Everything you need to know about Seattle Children's mold issues

Three lawsuits were filed Dec. 2 against Seattle Children's Hospital, the latest developments relating to longstanding mold issues in the facility's operating rooms, according to The Seattle Times.

Here's everything you need to know:  

1. Seattle Children's postponed and diverted surgeries this May after detecting Aspergillus mold in its operating rooms. A few weeks later, the hospital announced that one patient had died and five had been sickened by mold in the past two years.

2. The family of a teenage patient filed a lawsuit against Seattle Children's Oct. 25, claiming a 2018 mold-related infection disabled their son, according to The Seattle Times.

3. Aspergillus was found again at Seattle Children's Nov. 10, sickening one patient, with other potential cases under investigation. 

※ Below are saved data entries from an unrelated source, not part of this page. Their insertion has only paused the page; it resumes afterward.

(** ** [handleSessionError] *)

Definition unexpectedError : string :=
  "An unexpected error occurred with the AI service.".
Definition invalidApiKey : string :=
  "The API key is invalid. Please check your configuration.".
Definition networkError : string :=
  "A network error occurred. Please check your internet connection.".
Definition permissionIssue : string :=
  "Could not connect to the AI service due to a permission issue.".
Definition quotaExceeded : string :=
  "You have exceeded your API quota. Please check your account.".

(** The value of [userMessage] when the status update is made. *)
Definition userMessage (e : ErrorEvent) : string :=
  if Js.truthy (message e) then
    let message := Js.toLowerCase (message e) in
    if Js.includes message "api key not valid" then invalidApiKey
    else if Js.includes message "network" || Js.includes message "failed to fetch"
    then networkError
    else if Js.includes message "permission denied" then permissionIssue
    else if Js.includes message "quota" then quotaExceeded
    else unexpectedError
  else unexpectedError.

Definition handleSessionError (e : ErrorEvent) : Cmd :=
  emit (audioCue playError) ;;
  emit (onStatusUpdate ERROR (Some (userMessage e))) ;;
  stopSession.

(** ** The connect promise and the capture callback *)

(** The promise returned by [ai.live.connect].  While it is pending it holds
    the reactions registered with [then], in registration order; the service
    registers one per captured frame, closing over the frame's blob. *)
Inductive PromiseState :=
| pending (reactions : list Blob)
| fulfilled (session : Handle)
| rejected.

(** The service together with the promise object its [sessionPromise] field
    refers to while the field is not [null]. *)
Record World := {
  service : GeminiService;
  connectPromise : PromiseState
}.

Definition lift (c : Cmd) (w : World) : World * list Event :=
  let (s, t) := c (service w) in
  ({| service := s; connectPromise := connectPromise w |}, t).
Hypothesis w_range : 0 <= w <= 1.
Hypothesis a_pos : 0 < a.
Hypothesis b_pos : 0 < b.

Let d : scalar := w * (1 / a - 1 / b) + 1 / b.

Lemma recip_mean_weights : d = (w * b + (1 - w) * a) / (a * b).
Proof. unfold d; field; lra. Qed.

Lemma recip_mean_pos : 0 < d.
Proof.
  rewrite recip_mean_weights; apply Rdiv_lt_0_compat; [|nra].
  destruct w_range as [H0 H1]; nra.
Qed.

Lemma harmonic_value : 1 / d = a * b / (w * b + (1 - w) * a).
Proof.
  rewrite recip_mean_weights; field.
  destruct w_range as [H0 H1]; split; [|split]; nra.
Qed.

Lemma harmonic_between : Rmin a b <= 1 / d <= Rmax a b.
Proof.
  destruct w_range as [H0 H1].
  assert (Hs : 0 < w * b + (1 - w) * a) by nra.
  rewrite harmonic_value.
  assert (Step : forall x, x * (w * b + (1 - w) * a) <= a * b ->
                           x <= a * b / (w * b + (1 - w) * a)).
  { intros x Hx; apply Rmult_le_reg_r with (w * b + (1 - w) * a); [exact Hs|].
    unfold Rdiv; rewrite Rmult_assoc, Rinv_l, Rmult_1_r by lra; exact Hx. }
  assert (Step' : forall x, a * b <= x * (w * b + (1 - w) * a) ->
                            a * b / (w * b + (1 - w) * a) <= x).
  { intros x Hx; apply Rmult_le_reg_r with (w * b + (1 - w) * a); [exact Hs|].
    unfold Rdiv; rewrite Rmult_assoc, Rinv_l, Rmult_1_r by lra; exact Hx. }
  unfold Rmin, Rmax; destruct (Rle_dec a b) as [Hle | Hgt]; split.
  - apply Step; assert (0 <= (1 - w) * (b - a)) by nra; nra.
  - apply Step'; assert (0 <= w * (b - a)) by nra; nra.
  - apply Step; assert (0 <= w * (a - b)) by nra; nra.
  - apply Step'; assert (0 <= (1 - w) * (a - b)) by nra; nra.
Qed.

Lemma harmonic_le_arithmetic : 1 / d <= w * (a - b) + b.
Proof.
  destruct w_range as [H0 H1].
  assert (Hs : 0 < w * b + (1 - w) * a) by nra.
  rewrite harmonic_value.
  apply Rmult_le_reg_r with (w * b + (1 - w) * a); [exact Hs|].
  unfold Rdiv; rewrite Rmult_assoc, Rinv_l, Rmult_1_r by lra.
  assert (Hsq : 0 <= w * (1 - w) * ((a - b) * (a - b))).
  { apply Rmult_le_pos; [nra | exact (Rle_0_sqr (a - b))]. }
  replace ((w * (a - b) + b) * (w * b + (1 - w) * a))
    with (a * b + w * (1 - w) * ((a - b) * (a - b))) by ring.
  lra.
Qed.

End HarmonicMean.

Section SigmaMore.

Context {cell : Type}.

Implicit Types (C : Coeffs) (c : cell).

(** X6: for F1 in [0,1] and positive sigma constants, sigmaK(F1) lies
    between sigmaK1 and sigmaK2 and sigmaOmega(F1) between sigmaOmega1
    and sigmaOmega2; both are positive. *)
Theorem sigma_between C (F1 : volScalarField cell) c :
  0 <= F1 c <= 1 ->
  0 < sigmaK1_ C -> 0 < sigmaK2_ C ->
  0 < sigmaOmega1_ C -> 0 < sigmaOmega2_ C ->
  (Rmin (sigmaK1_ C) (sigmaK2_ C) <= sigmaK C F1 c
     <= Rmax (sigmaK1_ C) (sigmaK2_ C))
  /\ (Rmin (sigmaOmega1_ C) (sigmaOmega2_ C) <= sigmaOmega C F1 c
        <= Rmax (sigmaOmega1_ C) (sigmaOmega2_ C))
  /\ 0 < sigmaK C F1 c /\ 0 < sigmaOmega C F1 c.
Proof.
  intros HF Hk1 Hk2 Ho1 Ho2.
  pose proof (harmonic_between (F1 c) _ _ HF Hk1 Hk2) as Bk.
  pose proof (harmonic_between (F1 c) _ _ HF Ho1 Ho2) as Bo.
  rewrite sigmaK_cell, sigmaOmega_cell, !blend_cell.
  split; [exact Bk|]; split; [exact Bo|]; split.
  - apply Rlt_le_trans with (Rmin (sigmaK1_ C) (sigmaK2_ C)); [|apply Bk].
    apply Rmin_glb_lt; assumption.
  - apply Rlt_le_trans with (Rmin (sigmaOmega1_ C) (sigmaOmega2_ C));
      [|apply Bo].
    apply Rmin_glb_lt; assumption.
Qed.

(** X7: blending the reciprocals never gives more than blending the
    sigmas themselves: for F1 in [0,1] and positive constants,
    sigmaK(F1) <= blend(F1, sigmaK1, sigmaK2), and likewise for
    sigmaOmega. *)
Theorem sigma_below_linear_blend C (F1 : volScalarField cell) c :
  0 <= F1 c <= 1 ->
  0 < sigmaK1_ C -> 0 < sigmaK2_ C ->
  0 < sigmaOmega1_ C -> 0 < sigmaOmega2_ C ->
  sigmaK C F1 c <= blend F1 (sigmaK1_ C) (sigmaK2_ C) c
  /\ sigmaOmega C F1 c <= blend F1 (sigmaOmega1_ C) (sigmaOmega2_ C) c.
Proof.
  intros HF Hk1 Hk2 Ho1 Ho2.
  rewrite sigmaK_cell, sigmaOmega_cell, !blend_cell; split.
  - apply harmonic_le_arithmetic; assumption.
  - apply harmonic_le_arithmetic; assumption.
Qed.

4. The system that circulates air through the hospital's operating rooms is now thought to be the cause of 14 mold infections and six deaths dating back to 2001, Jeff Sperring, MD, Seattle Children's CEO, announced Nov. 18. The hospital is scheduled to install custom in-room high efficiency particulate air filters in 10 operating rooms and two equipment storage rooms by the end of January.  

5. Former hospital employees said they discovered mold and dead birds in the air system as early as 2001. Seattle Children's carefully investigated each mold-related infection but the results were inconclusive until this year, Lindsay Kurs, a hospital spokesperson, told The Seattle Times Nov. 25. 

6. A lawsuit was filed Dec. 2 on behalf of four children, all of whom allegedly were sickened by the hospital mold between 2005 and 2017. Attorneys are seeking class-action status to eventually include all Seattle Children's patients sickened by the mold since 2000. The lawsuit claims hospital leaders engaged in years of "cover-up, designed to reassure its patients, doctors, nurses and the public that its premises were safe, when in fact they were not."

7. The family of an 11-year-old boy filed a separate lawsuit Dec. 2, claiming he contracted a mold-related infection during surgery at Seattle Children's in March and was not diagnosed until May.

8. Another lawsuit, also filed Dec. 2, alleges that a 4-year-old boy had to undergo a second brain surgery at Seattle-based Harborview Medical Center in May because physicians deemed him to be at "high risk for Aspergillus mold exposure" from the initial Seattle Children's surgery.

9. It is not known if the patients involved in the lawsuits are among the 14 cases Seattle Children's has disclosed. 

"We are incredibly sorry for the hurt experienced by these families and regret that recent developments have caused additional grief," Kathryn Mueller, a spokesperson for Seattle Children's, told The Seattle Times. "Out of respect for privacy, we do not intend to share details about our patients or comment on specific cases or legal action."

Editor's note: Becker's reached out to Seattle Children's for comment and will update this story as more information becomes available.